Segment Open

Lemma web_main_cost s s' : Inv s -> v <> Web02 -> main_step v maxnconn s = Next s' -> size s' = size s /\ cost s' + 1 <= cost s.
Proof.
  intros HI Hv. pose proof (inv_pc _ HI) as Hp. unfold pc_ok in Hp. assert (0 <= size s) as Hn by (unfold size; lia).
  assert (forall m nc nl pc, m_cost (size s) (files s) pc + 1 <= m_cost (size s) (files s) (m_pc s) ->
    let s1 := Web (files s) nc nl (nlefttoread s) (ndone s) m pc in size s1 = size s /\ cost s1 + 1 <= cost s) as Hmove.
  { intros m nc nl pc H s1. split; [done|]. unfold cost, size in *. cbn [files m_pc s1]. lia. }
  assert (forall i f f' nc nl nr nd pc, files s !! i = Some f ->
    f_cost (size s) f' + m_cost (size s) (<[i := f']> (files s)) pc + 1 <= f_cost (size s) f + m_cost (size s) (files s) (m_pc s) ->
    let s1 := Web (<[i := f']> (files s)) nc nl nr nd (mutex s) pc in size s1 = size s /\ cost s1 + 1 <= cost s) as Hset.
  { intros i f f' nc nl nr nd pc Ef H s1. assert (size s1 = size s) as Hs by (unfold size; cbn; by rewrite length_insert). split; [done|].
    unfold cost. rewrite Hs. cbn [files m_pc s1]. rewrite (total_insert _ _ i f f' Ef). lia. }
  unfold main_step, lock, unlock, fill, set_connecting, create, join, access, set_main, set_mutex, set_file.
  destruct (m_pc s) as [| |i|i| | | | | | |i|i| | | |] eqn:Epc; try done.
  - intros [= <-]. apply Hmove. destruct (0 <? _); cbn [m_cost]; lia.
  - destruct v; try done; repeat case_match; intros [= <-]; apply Hmove; cbn [m_cost]; lia.
  - destruct Hp as (_ & _ & [fl t] & Ef & Ht). cbn in Ht. subst t. rewrite Ef. pose proof (inv_file _ HI i _ Ef) as Hok. unfold flag_ok in Hok.
    rewrite Epc, decide_False in Hok by done. cbn in Hok. subst fl.
    destruct v; try done; intros [= <-]; cbn; apply (Hset i _ _ _ _ _ _ _ Ef); unfold f_cost, joined; cbn -[Z.mul Z.add]; lia.
  - destruct Hp as (_ & _ & [fl t] & Ef & Ht). cbn in Ht. subst t. rewrite Ef. pose proof (inv_file _ HI i _ Ef) as Hok. unfold flag_ok in Hok.
    rewrite Epc, decide_True in Hok by done. cbn in Hok. subst fl.
    destruct v; try done; intros [= <-]; cbn; apply (Hset i _ _ _ _ _ _ _ Ef); unfold f_cost, joined; cbn -[Z.mul Z.add]; lia.
  - intros [= <-]. apply Hmove. cbn [m_cost]. lia.
  - destruct (mutex s); [done|]. intros [= <-]. apply Hmove. cbn [m_cost]. lia.
  - intros [= <-]. apply Hmove. replace (match v with Web02 => _ | _ => if ndone s =? 0 then MWait else MFor 0 end) with (if ndone s =? 0 then MWait else MFor 0) by (by destruct v).
    destruct (Z.eqb_spec (ndone s) 0) as [E0|E0]; cbn [m_cost]; [lia|]. assert (done_from 0 (files s) = true) as ->; [|unfold size; lia].
    destruct (files_pos told (files s)) as (i & f & Ef & Hf).
    { rewrite <- (inv_ndone _ HI). assert (0 <= total told (files s)); [|rewrite (inv_ndone _ HI) in *; lia].
      rewrite <- (total_0 (files s)). apply files_le. intros i f _. unfold told. repeat case_match; lia. }
    unfold done_from. apply existsb_exists. exists f. split; [apply list_elem_of_In, list_elem_of_lookup; by exists i|]. apply Z.eqb_eq.
    pose proof (inv_file _ HI i f Ef) as Hok. unfold told, flag_ok in *. destruct (t_pc f); try lia; try done.
    destruct Hok as [|Hj]; [done|]. rewrite Hj in Hf. cbn in Hf. lia.
  - case_decide; [|done]. intros [= <-]. apply Hmove. cbn [m_cost]. lia.
  - destruct (mutex s); [done|]. intros [= <-]. apply Hmove. cbn [m_cost]. lia.
  - destruct (Nat.ltb_spec i (length (files s))) as [Hi|Hi].
    + destruct (lookup_lt_is_Some_2 _ _ Hi) as [f Ef]. rewrite Ef. intros [= <-]. apply Hmove. pose proof (flag_done _ i f (inv_file _ HI i f Ef)) as Hd.
      cbn [m_cost]. rewrite (done_from_S i _ f Ef). destruct (negb _); cbn [m_cost].
      * rewrite (proj2 (Z.eqb_eq _ _) (proj1 Hd eq_refl)). cbn [orb]. lia.
      * destruct (Z.eqb_spec (f_flags f) F_DONE) as [E|E]; [by apply Hd in E|]. cbn [orb]. destruct (done_from _ _); lia.
    + intros [= <-]. apply Hmove. cbn [m_cost]. assert (done_from i (files s) = false) as -> by (unfold done_from; by rewrite drop_ge). lia.
  - destruct Hp as ([fl t] & Ef & Hfl). cbn in Hfl. subst fl. rewrite Ef. destruct t; try done. intros [= <-]. apply (Hset i _ _ _ _ _ _ _ Ef).
    pose proof (lookup_lt_Some _ _ _ Ef). unfold f_cost, joined. cbn -[Z.mul Z.add done_from Nat.sub]. rewrite length_insert.
    destruct (done_from _ _); unfold size in *; lia.
  - case_decide; [|done]. intros [= <-]. apply Hmove. cbn [m_cost]. lia.
Qed.

Definition spurious (ls : list label) : Z := Z.of_nat (length (filter (fun l => l = Spurious) ls)).
Definition internals (ls : list label) : Z := Z.of_nat (length (filter (fun l => internal l = true) ls)).

Lemma joined_range f : 0 <= joined f <= 1.
Proof. unfold joined. destruct (_ =? _); lia. Qed.
Lemma m_cost_nonneg n l pc : 0 <= n -> 0 <= m_cost n l pc.
Proof. intros Hn. destruct pc; cbn [m_cost]; try destruct (done_from _ _); lia. Qed.
Lemma web_cost_nonneg s : 0 <= cost s.
Proof.
  unfold cost. assert (0 <= size s) as Hn by (unfold size; lia). pose proof (m_cost_nonneg (size s) (files s) (m_pc s) Hn).
  assert (0 <= total (f_cost (size s)) (files s)); [|lia]. rewrite <- (total_0 (files s)). apply files_le. intros i f _.
  unfold f_cost. pose proof (joined_range f). destruct (t_pc f); nia.
Qed.

Lemma web_step_cost l s s' : Good s -> v <> Web02 -> step v maxnconn l s = Next s' ->
  size s' = size s /\ cost s' + (if internal l then 1 else 0) <= cost s + (if decide (l = Spurious) then 2 * size s + 5 else 0).
Proof.
  intros HG Hv E. assert (Inv s) as HI.
  { destruct HG as [|HF]; [done|]. destruct l; cbn [step] in E; unfold main_step, with_thread, ended in E; by rewrite HF in E. }
  assert (0 <= size s) as Hn by (unfold size; lia). pose proof (m_cost_nonneg (size s) (files s) (m_pc s) Hn).
  destruct l as [|i|i|i|]; cbn [step internal] in *; unfold with_thread in E; [rewrite decide_False by done..|rewrite decide_True by done].
  - destruct (web_main_cost s s' HI Hv E). lia.
  - destruct (ended s); [done|]. destruct (files s !! i) as [f|] eqn:Ef; [|done]. destruct (web_thread_cost s i f s' HI Hv Ef E). lia.
  - destruct (ended s); [done|]. destruct (files s !! i) as [f|] eqn:Ef; [|done]. destruct (t_pc f); try done; injection E as <-; lia.
  - destruct (ended s); [done|]. destruct (files s !! i) as [f|] eqn:Ef; [|done]. pose proof (inv_file _ HI i f Ef) as Hok. unfold thread_fails, flag_ok in *.
    destruct v, (t_pc f) eqn:Ht; try done; injection E as <-; (split; [unfold size; cbn; by rewrite ?length_insert|]); unfold cost, size in *; cbn -[Z.mul Z.add total m_cost] in *.
    1-4: change (m_cost _ _ MFailed) with 0; lia.
    rewrite length_insert, (total_insert _ _ i f _ Ef). set (n := Z.of_nat (length (files s))) in *.
    pose proof (m_cost_insert n i (files s) f (File (f_flags f) TSpin) (m_pc s) Hn Ef ltac:(right; by rewrite Hok)).
    unfold f_cost, joined. rewrite Ht. cbn -[Z.mul Z.add total m_cost]. rewrite Hok. cbn -[Z.mul Z.add total m_cost]. unfold f_cost, joined in *. rewrite Hok in *. lia.
  - destruct (m_pc s) eqn:Epc; try done. injection E as <-. split; [done|]. unfold cost. rewrite Epc. cbn [files m_pc set_main m_cost]. unfold size. cbn. lia.
Qed.

Lemma web_run_cost ls s s' : v <> Web02 -> Good s -> run_sched (step v maxnconn) ls s = Next s' ->
  size s' = size s /\ internals ls + cost s' <= cost s + (2 * size s + 5) * spurious ls.
Proof.
  intros Hv. revert s. induction ls as [|l ls IH]; intros s HG; cbn [run_sched].
  { intros [= <-]. unfold internals, spurious. cbn. lia. }
  pose proof (web_step_good l s Hv HG) as HG'. destruct (step v maxnconn l s) as [| |s1] eqn:E; try done. cbn [obind]. intros Hr.
  destruct (IH s1 HG' Hr) as [IH1 IH2]. destruct (web_step_cost l s s1 HG Hv E) as [H1 H2]. split; [congruence|]. rewrite H1 in IH2.
  unfold internals, spurious in *. rewrite !filter_cons. destruct (internal l) eqn:El; [rewrite decide_True by done|rewrite decide_False by done];
    (destruct (decide (l = Spurious)) as [->|]); cbn [length]; lia.
Qed.

(** The threads that run: created, and not returned. *)
Definition running (f : file) : Z := match t_pc f with TNone | TReturned => 0 | _ => 1 end.

Lemma web_running s : Inv s -> total running (files s) <= Z.max 0 maxnconn.
Proof.
  intros HI. assert (total running (files s) <= total created (files s) - total joined (files s)) as H.
  { assert (total running (files s) <= total (fun f => created f - joined f) (files s)) as H.
    { apply files_le. intros i f Ef. pose proof (inv_file _ HI i f Ef) as Hok. unfold running, created, joined, flag_ok in *.
      destruct (t_pc f); [case_decide| | | | | | | | | | | |]; try (rewrite Hok; done). destruct Hok as [-> | ->]; done. }
    assert (forall l, total (fun f => created f - joined f) l = total created l - total joined l) as <-; [|done].
    induction l as [|x l IH]; cbn [total]; lia. }
  pose proof (inv_conn _ HI). pose proof (inv_max _ HI). pose proof (inv_pc _ HI) as Hp. unfold pc_ok in Hp. destruct (m_pc s); cbn in *; lia.
Qed.

Lemma web_all_joined s : Inv s -> nlefttoread s = 0 -> Forall (fun f => f_flags f = F_JOINED /\ t_pc f = TReturned) (files s).
Proof.
  intros HI H0. apply Forall_lookup_2. intros i f Ef. pose proof (inv_read _ HI) as Hr.
  assert (1 - joined f = 0) as Hj.
  { apply (total_0_at (fun f => 1 - joined f) (files s) i f); [intros g; pose proof (joined_range g); lia| |done].
    assert (forall l, total (fun f => 1 - joined f) l = Z.of_nat (length l) - total joined l) as -> by (induction l as [|x l IH]; cbn [total length]; lia). lia. }
  pose proof (inv_file _ HI i f Ef) as Hok. unfold joined, flag_ok in *. destruct (Z.eqb_spec (f_flags f) F_JOINED) as [E|]; [|lia]. split; [done|].
  rewrite E in Hok. destruct (t_pc f); try done. by case_decide.
Qed.
End Inv.

(** C27. web03.c keeps its books under every schedule: it never runs more than maxnconn
    threads at a time, never finds nlefttoconn positive with no file left, creates
    one thread for each file, and ends only when every thread has been joined. *)
Theorem web_threads_account (v : version) (maxnconn : Z) (nfiles : nat) (ls : list label) :
  v <> Web02 ->
  match run_sched (step v maxnconn) ls (init nfiles) with
  | Blocked => True
  | Crash => False
  | Next s =>
      m_pc s = MFailed \/
      (total running (files s) <= Z.max 0 maxnconn /\ m_pc s <> MNothing /\
       (m_pc s = MDone -> Forall (fun f => f_flags f = F_JOINED /\ t_pc f = TReturned) (files s)))
  end.
Proof.
  intros Hv. pose proof (web_run_good v maxnconn ls (init nfiles) Hv (or_introl (web_init_inv maxnconn nfiles))) as H.
  destruct (run_sched _ _ _) as [| |s]; [done|done|]. destruct H as [HI|HF]; [right|by left]. pose proof (inv_pc _ _ HI) as Hp. unfold pc_ok in Hp.
  split_and!; [by apply (web_running maxnconn)|by intros E; rewrite E in Hp|].
  intros E. rewrite E in Hp. by apply (web_all_joined maxnconn).
Qed.


(** Two files; main joins the first thread, the second has set F_DONE and not yet
    locked the mutex. *)
Definition to_deadlock : list label := replicate 10 Go ++ replicate 10 (Run 0) ++ replicate 6 (Run 1) ++ replicate 5 Go.

(** The deadlock of web03.c can be reached: the flag F_DONE is set outside the mutex,
    so main can see it, after another thread has made ndone positive, before the
    thread has locked the mutex; main then joins the thread with the mutex held. *)
Theorem web03_deadlocks :
  exists s, run_sched (step Web03 2) to_deadlock (init 2) = Next s /\ ended s = false /\ m_pc s = MJoin 1 /\
    forall l, internal l = true -> step Web03 2 l s = Blocked.
Proof.
  eexists. split; [by vm_compute|]. split_and!; try done. intros [|[|[|i]]| | |]; done.
Qed.
(* ===== verification/UdpCksum.v ===== *)
(** * Does a host send UDP checksums?  unpv13e/udpcksum

    The program writes a DNS query with its own IP and UDP headers to a raw
    socket, up to three times, and captures the answer with the packet capture
    library to look at its UDP checksum.

    Packets are byte arrays; struct udpiphdr is the 28 bytes of an IP header
    overlaid with the pseudo-header of the UDP checksum (nine unused bytes, the
    protocol, the length, the addresses) and the UDP header.  The capture library
    is not part of the repository: what its calls return is the parameter
    [capture], a list of what happens while the program waits. *)
From stdpp Require Import base list numbers strings gmap.
From S2P Require Import Prelude InetAddr Checksum Cnum Sys Error Wrap StreamIO SockAddr Connect.
Import Cksum.

Module UdpCksum.
Definition TTL_OUT : Z := 64.
Definition IPVERSION : Z := 4.
Definition IPPROTO_UDP : Z := 17.
Definition IPPROTO_IP : Z := 0.
Definition IP_HDRINCL : Z := 2.
Definition SOCK_RAW : Z := 3.
Definition INADDR_ANY : list Z := [0; 0; 0; 0].
Definition ETHERTYPE_IP : Z := 0x800.
Definition DLT_NULL : Z := 0.
Definition DLT_EN10MB : Z := 1.
Definition DLT_SLIP : Z := 8.
Definition DLT_PPP : Z := 9.
Definition sizeof_ip : Z := 20.
Definition sizeof_udphdr : Z := 8.
Definition sizeof_udpiphdr : Z := 28.

(** The globals of udpcksum.h. *)
Record udp := Udp {
  dest : sockaddr; destlen : Z; local : sockaddr; locallen : Z; rawfd : Z; datalink : Z; verbose : Z; zerosum : Z }.

(** (struct sockaddr_in * ) sa *)
Definition as_in (sa : sockaddr) : option sockaddr_in := match sa with SaIn s => Some s | _ => None end.

(** ** udpwrite.c *)
Definition open_output (u : udp) : prog udp :=
  fd ← Socket (sa_family (dest u)) SOCK_RAW 0;
  _ ← Setsockopt fd IPPROTO_IP IP_HDRINCL (OInt 1);
  Ret (Udp (dest u) (destlen u) (local u) (locallen u) fd (datalink u) (verbose u) (zerosum u)).

(** The UDP header and the pseudo-header: the buffer and the new value of userlen. *)
Definition fill_udp `{Platform} (u : udp) (buf : list Z) (userlen : Z) : option (list Z * Z) :=
  b0 ← memcpy buf 0 (replicate (Z.to_nat sizeof_udpiphdr) 0);
  b1 ← memcpy b0 10 (store16 (htons (u16 (sizeof_udphdr + userlen))));
  let userlen1 := userlen + sizeof_udpiphdr in
  b2 ← awrite b1 9 IPPROTO_UDP;
  l ← as_in (local u);
  d ← as_in (dest u);
  b3 ← memcpy b2 12 (sin_addr l);
  b4 ← memcpy b3 16 (sin_addr d);
  b5 ← memcpy b4 20 (store16 (sin_port l));
  b6 ← memcpy b5 22 (store16 (sin_port d));
  ui_len ← aread16 b6 10;
  b7 ← memcpy b6 24 (store16 ui_len);
  if zerosum u =? 0 then
    sum ← in_cksum b7 userlen1;
    b8 ← memcpy b7 26 (store16 sum);
    b9 ← (if sum =? 0 then memcpy b8 26 (store16 0xffff) else Some b8);
    Some (b9, userlen1)
  else Some (b7, userlen1).

(** The rest of the IP header; ip_v and ip_hl share the first byte. *)
Definition fill_ip `{Platform} (buf : list Z) (userlen : Z) : option (list Z) :=
  v0 ← aread buf 0;
  b0 ← awrite buf 0 (Z.lor (Z.shiftl IPVERSION 4) (Z.land v0 0x0f));
  v1 ← aread b0 0;
  b1 ← awrite b0 0 (Z.lor (Z.land v1 0xf0) (Z.shiftr sizeof_ip 2));
  b2 ← awrite b1 1 0;
  b3 ← memcpy b2 2 (store16 (u16 userlen));
  b4 ← memcpy b3 4 (store16 0);
  b5 ← memcpy b4 6 (store16 0);
  awrite b5 8 TTL_OUT.

Definition udp_write `{Platform} (u : udp) (buf : list Z) (userlen : Z) : prog unit :=
  '(b1, userlen1) ← mem (fill_udp u buf userlen);
  b2 ← mem (fill_ip b1 userlen1);
  bs ← mem (asub b2 0 userlen1);
  Sendto (rawfd u) bs 0 (dest u) (destlen u).

(** ** senddnsquery-raw.c *)

(** The stores through ptr, one after the other. *)
Fixpoint put_all (buf : list Z) (ptr : Z) (l : list (list Z)) : option (list Z * Z) :=
  match l with
  | [] => Some (buf, ptr)
  | bs :: l => b ← memcpy buf ptr bs; put_all b (ptr + Z.of_nat (length bs)) l
  end.
Definition dns_name : list Z := [1] ++ str "a" ++ [12] ++ str "root-servers" ++ [3] ++ str "net" ++ [0].
Definition dns_fields `{Platform} : list (list Z) :=
  [store16 (htons 1234); store16 (htons 0x0100); store16 (htons 1); store16 0; store16 0; store16 0;
   dns_name; store16 (htons 1); store16 (htons 1)].

(** The block is never freed. *)
Definition send_dns_query `{Platform} (u : udp) : prog unit :=
  _ ← Malloc (sizeof_udpiphdr + 100);
  let buf := replicate (Z.to_nat (sizeof_udpiphdr + 100)) 0 in        (* what it holds is not read *)
  '(b, ptr) ← mem (put_all buf sizeof_udpiphdr dns_fields);
  let nbytes := ptr - sizeof_udpiphdr in
  _ ← udp_write u b nbytes;
  if verbose u =? 0 then Ret tt
  else call_ (Efputs (str "sent: " ++ fmt_d nbytes ++ str " bytes of data" ++ [10]) stdout).

(** ** udpread.c *)

(** An int compared with a size_t. *)
Definition lt_size (a b : Z) : bool := u64 a <? u64 b.

(** The bytes of the frame from [ptr] on, of which [len] were captured. *)
Definition udp_check `{Platform} (pkt : list Z) (len : Z) : prog (list Z) :=
  if lt_size len (sizeof_ip + sizeof_udphdr) then err_quit (str "len = " ++ fmt_d len) else
  b0 ← mem (aread pkt 0);
  let ip_v := Z.shiftr b0 4 in let ip_hl := Z.land b0 0x0f in
  if negb (ip_v =? IPVERSION) then err_quit (str "ip_v = " ++ fmt_d ip_v) else
  let hlen := Z.shiftl ip_hl 2 in
  if lt_size hlen sizeof_ip then err_quit (str "ip_hl = " ++ fmt_d ip_hl) else
  if lt_size len (hlen + sizeof_udphdr) then err_quit (str "len = " ++ fmt_d len ++ str ", hlen = " ++ fmt_d hlen) else
  sum ← mem (in_cksum pkt hlen);
  p1 ← mem (memcpy pkt 10 (store16 sum));
  if negb (sum =? 0) then err_quit (str "ip checksum error") else
  ip_p ← mem (aread p1 9);
  if ip_p =? IPPROTO_UDP then Ret p1 else err_quit (str "not a UDP packet").

(** The body of the loop of udp_read for a captured frame; it returns or ends the process. *)
Definition on_frame `{Platform} (u : udp) (frame : list Z) : prog (list Z) :=
  let len := Z.of_nat (length frame) in
  let check n := udp_check (drop (Z.to_nat n) frame) (len - n) in
  if datalink u =? DLT_NULL then check 4
  else if datalink u =? DLT_EN10MB then
    ether_type ← mem (aread16 frame 12);
    if negb (ntohs ether_type =? ETHERTYPE_IP) then err_quit (str "Ethernet type " ++ fmt_x (ntohs ether_type) ++ str " not IP")
    else check 14
  else if datalink u =? DLT_SLIP then check 24
  else if datalink u =? DLT_PPP then check 24
  else err_quit (str "unsupported datalink (" ++ fmt_d (datalink u) ++ str ")").

(** ** udpcksum.c *)

(** What happens while pcap_next waits: it returns NULL, it returns a frame, or the
    alarm goes off. *)
Inductive capture := Nothing | Frame (bs : list Z) | Alarm.

Definition report `{Platform} (u : udp) (ui : list Z) : prog unit :=
  ui_sum ← mem (aread16 ui 26);
  _ ← call_ (Efputs (str (if ui_sum =? 0 then "UDP checksums off" else "UDP checksums on") ++ [10]) stdout);
  if verbose u =? 0 then Ret tt
  else call_ (Efputs (str "received UDP checksum = " ++ fmt_x (ntohs ui_sum) ++ [10]) stdout).

(** From canjump = 1 on: [waiting] once the query has been sent and the alarm set.
    siglongjmp leads back to the test of nsent. *)
Fixpoint waiting `{Platform} (u : udp) (nsent timeout : Z) (ev : list capture) : prog unit :=
  match ev with
  | [] => Halt Spin                                                  (* still waiting *)
  | Nothing :: ev => waiting u nsent timeout ev
  | Frame bs :: _ =>
      ui ← on_frame u bs;
      _ ← lib (Ealarm 0);
      report u ui
  | Alarm :: ev =>
      if 3 <=? nsent then err_quit (str "no response") else
      _ ← call_ (Efputs (str "timeout" ++ [10]) stdout);
      _ ← send_dns_query u;
      _ ← lib (Ealarm (timeout * 2));
      waiting u (nsent + 1) (timeout * 2) ev
  end.

(** [handler] is the number of sig_alrm. *)
Definition test_udp `{Platform} (handler : Z) (u : udp) (ev : list capture) : prog unit :=
  _ ← Signal SIGALRM handler;
  _ ← send_dns_query u;
  _ ← lib (Ealarm 3);
  waiting u 1 3 ev.

(** ** main.c, after the options: the addresses *)
Definition set_addrs (d : sockaddr) (dl : Z) (l : sockaddr) (ll : Z) (u : udp) : udp :=
  Udp d dl l ll (rawfd u) (datalink u) (verbose u) (zerosum u).

(** [lopt]: the name and service of the -l option. *)
Definition addresses (host serv : list Z) (lopt : option (list Z * list Z)) (u : udp) : prog udp :=
  res ← Host_serv (Some host) (Some serv) AF_INET SOCK_DGRAM;
  aip ← mem (head res);
  let d := ai_addr aip in let dl := ai_addrlen aip in
  match lopt with
  | Some (localname, localport) =>
      res2 ← Host_serv (Some localname) (Some localport) AF_INET SOCK_DGRAM;
      aip2 ← mem (head res2);
      Ret (set_addrs d dl (ai_addr aip2) (ai_addrlen aip2) u)
  | None =>
      s ← Socket AF_INET SOCK_DGRAM 0;
      _ ← Connect s d dl;
      '(sa, len) ← Getsockname s;
      l ← mem (as_in sa);
      if bool_decide (sin_addr l = INADDR_ANY) then err_quit (str "Can't determine local address - use -l" ++ [10]) else
      _ ← call_ (Eclose s);
      Ret (set_addrs d dl sa len u)
  end.
End UdpCksum.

Segment Closed

Precisely reproduce the lines of the entries, beginning at the first and ending at the one containing "intros HI Hv.". Add nothing.

**Exercise result**.
Lemma web_main_cost s s' : Inv s -> v <> Web02 -> main_step v maxnconn s = Next s' -> size s' = size s /\ cost s' + 1 <= cost s.
Proof.
  intros HI Hv. pose proof (inv_pc _ HI) as Hp. unfold pc_ok in Hp. assert (0 <= size s) as Hn by (unfold size; lia).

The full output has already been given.